3. We also need to be honest about the "anathemas"
instigated by the despot pagan Emperor Justinian against Origen's
universalism. We know for a fact that his motive was not a
love for the truth but rather a political motive. It needs
to be considered why it was that Origen's view of the restoration
of all things was not condemned until nearly 200 years after
4. In addition it appears that even though
Origen's Universalism was eventually condemned it was in response
to a type of universalism that had morphed over time.

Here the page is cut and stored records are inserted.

(** The text widget, the entry's variable, whether the entry is packed
    (shown), the flag, the process, the scheduler, whether the reader
    thread runs, whether the window is withdrawn. *)
Record world := World {
  text : string;
  input_var : string;
  entry_packed : bool;
  waiting_for_input : bool;
  proc : option process;
  sch : sched callback;
  reading : bool;
  withdrawn : bool }.

Definition init : world := World "" "" false false None no_jobs false false.

(** [Popen] raises [e], or the process starts. *)
Definition run_script (spawn : option string) (w : world) : world :=
  match spawn with
  | Some e =>
      World ("Error: " +:+ e +:+ nl) (input_var w) (entry_packed w) (waiting_for_input w)
            None (sch w) (reading w) (withdrawn w)
  | None =>
      World "" (input_var w) (entry_packed w) false
            (Some (Process true "" true)) (sch w) true false
  end.

(** [line.strip().endswith((':', '?'))] *)
Definition looks_like_prompt (line : string) : bool :=
  PyStr.endswith_any [":"%char; "?"%char] (PyStr.strip line).

(** One turn of the loop of [read_output]. *)
Definition read_output_line (line : string) (w : world) : world :=
  if reading w then
    if looks_like_prompt line then
      World (text w +:+ line) (input_var w) true true
            (proc w) (sch w) (reading w) (withdrawn w)
    else
      World (text w +:+ line) (input_var w) (entry_packed w) (waiting_for_input w)
            (proc w) (sch w) (reading w) (withdrawn w)
  else w.

(** After the loop: the process is waited for, the entry is hidden and
    the window is closed half a second later. *)
Definition read_output_end (w : world) : world :=
  if reading w then
    World (text w) (input_var w) false false
          (stop_process <$> proc w) (after 500 CbClose (sch w)).2 false (withdrawn w)
  else w.

Definition send_input (w : world) : world :=
  match proc w with
  | Some p =>
      if waiting_for_input w then
        let user_input := input_var w +:+ nl in
        World (text w) "" false false
              (Some (stdin_write user_input p)) (sch w) (reading w) (withdrawn w)
      else w
  | None => w
  end.

Definition close (w : world) : world :=
  World (text w) (input_var w) (entry_packed w) (waiting_for_input w)
        (match proc w with
         | Some p => if alive p then Some (stop_process p) else Some p
         | None => None
         end)
        (sch w) (reading w) true.
(** X12: on a buffer that passes the guard and holds a character the trim does
    not remove, each of the nine [substr] calls is in range: the constructor
    comes down to the two [stoul] conversions of the texts it cut out, and
    fails only there. *)
Theorem Request_Line_fails_only_in_stoul (buf : Std.string) :
  (16 <= List.length buf)%nat -> fits buf ->
  existsb (fun c => negb (mem c trim_chars)) buf = true ->
  exists start rl method rl1 uri rl2 major minor rest,
    substr_from buf (find_first_not_of buf trim_chars) = Ok start
    /\ substr start 0 (find start CRLF) = Ok rl
    /\ substr rl 0 (find_first_of rl [SP]) = Ok method
    /\ substr_from rl (size_add (find_first_of rl [SP]) 1) = Ok rl1
    /\ substr rl1 0 (find_last_of rl1 [SP]) = Ok uri
    /\ substr_from rl1 (size_add (find_last_of rl1 [SP]) 1) = Ok rl2
    /\ substr rl2 (size_add (find rl2 (lit "/")) 1) (find rl2 (lit ".")) = Ok major
    /\ substr_from rl2 (size_add (find rl2 (lit ".")) 1) = Ok minor
    /\ substr_from buf (size_add (find buf CRLF) 2) = Ok rest
    /\ Request_Line_parse buf
       = maj <- stoul major ;;
         min <- stoul minor ;;
         Ok (mkRequest_Line method uri
               (mkVersion (to_unsigned maj) (to_unsigned min)), rest).
Proof.
  intros Hlen Hf Hex.
  assert (Hsz : 1 <= size buf) by (unfold size; lia).
  destruct (first_index_exists _ _ Hex) as [i0 Hi0].
  destruct (substr_in_range buf (find_first_not_of buf trim_chars) npos)
    as (start & E1 & Hs).
  { unfold find_first_not_of. rewrite Hi0. cbn [to_size_t].
    apply first_index_lt in Hi0. unfold size. lia. }
  fold (substr_from buf (find_first_not_of buf trim_chars)) in E1.
  destruct (substr_in_range start 0 (find start CRLF)) as (rl & E2 & Hrl); [lia|].
  assert (Hrlf : fits rl) by (unfold fits in *; lia).
  destruct (substr_in_range rl 0 (find_first_of rl [SP])) as (method & E3 & _); [lia|].
  destruct (substr_past_index rl (first_index (fun c => mem c [SP]) rl) npos Hrlf)
    as (rl1 & E4 & Hrl1); [intros i Hi; exact (first_index_lt _ _ _ Hi)|].
  fold (find_first_of rl [SP]) in E4.
  fold (substr_from rl (size_add (find_first_of rl [SP]) 1)) in E4.
  assert (Hrl1f : fits rl1) by (unfold fits in *; lia).
  destruct (substr_in_range rl1 0 (find_last_of rl1 [SP])) as (uri & E5 & _); [lia|].
  destruct (substr_past_index rl1 (last_index (fun c => mem c [SP]) rl1) npos Hrl1f)
    as (rl2 & E6 & Hrl2); [intros i Hi; exact (last_index_lt _ _ _ Hi)|].
  fold (find_last_of rl1 [SP]) in E6.
  fold (substr_from rl1 (size_add (find_last_of rl1 [SP]) 1)) in E6.
  assert (Hrl2f : fits rl2) by (unfold fits in *; lia).
  destruct (substr_past_index rl2 (find_index (lit "/") rl2) (find rl2 (lit ".")) Hrl2f)
    as (major & E7 & _).
  { intros i Hi. apply find_index_bound in Hi.
    change (List.length (lit "/")) with 1%nat in Hi. lia. }
  fold (find rl2 (lit "/")) in E7.
  destruct (substr_past_index rl2 (find_index (lit ".") rl2) npos Hrl2f)
    as (minor & E8 & _).
  { intros i Hi. apply find_index_bound in Hi.
    change (List.length (lit ".")) with 1%nat in Hi. lia. }
  fold (find rl2 (lit ".")) in E8.
  fold (substr_from rl2 (size_add (find rl2 (lit ".")) 1)) in E8.
  destruct (substr_past_crlf buf Hf Hsz) as (rest & E9).
  exists start, rl, method, rl1, uri, rl2, major, minor, rest.
  repeat (split; [assumption|]).
  unfold Request_Line_parse. rewrite (guard_false buf Hlen).
  rewrite E1, bind_Ok, E2, bind_Ok, E3, bind_Ok, E4, bind_Ok, E5, bind_Ok,
    E6, bind_Ok, E7, bind_Ok, E8, bind_Ok, E9.
  destruct (stoul major); [|reflexivity]. rewrite !bind_Ok.
  destruct (stoul minor); reflexivity.
Qed.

For further study I refer you to Randy Boswell's
blog, "Reformed and Always Reforming"
for many excellent posts on universalism and it's history,
from a Reformed perspective:
Also his review of God Wins by Mark Galli is
thorough, extremely perceptive and very gracious:
A link is provided for Hanson's "The Prevailing
Doctrine for the first 500 Years" to look at the claim
for yourself keeping in mind that it is currently controversial
as credible proof of what the early Church believed in relation
to universalism. So we conclude for now that the jury is out
and it perhaps will always remain a mystery. But tradition
is not our authority but the Living Word of God, Jesus Christ,
as He reveals His word through the Holy Spirit invoked in
community, not individuals attempting to interpret Scripture
by themselves in isolation. I do not believe God wants us
to lean on tradition but rather upon Himself as the Head,
and Shepherd and Counselor of His Church.
"The Prevailing Doctrine"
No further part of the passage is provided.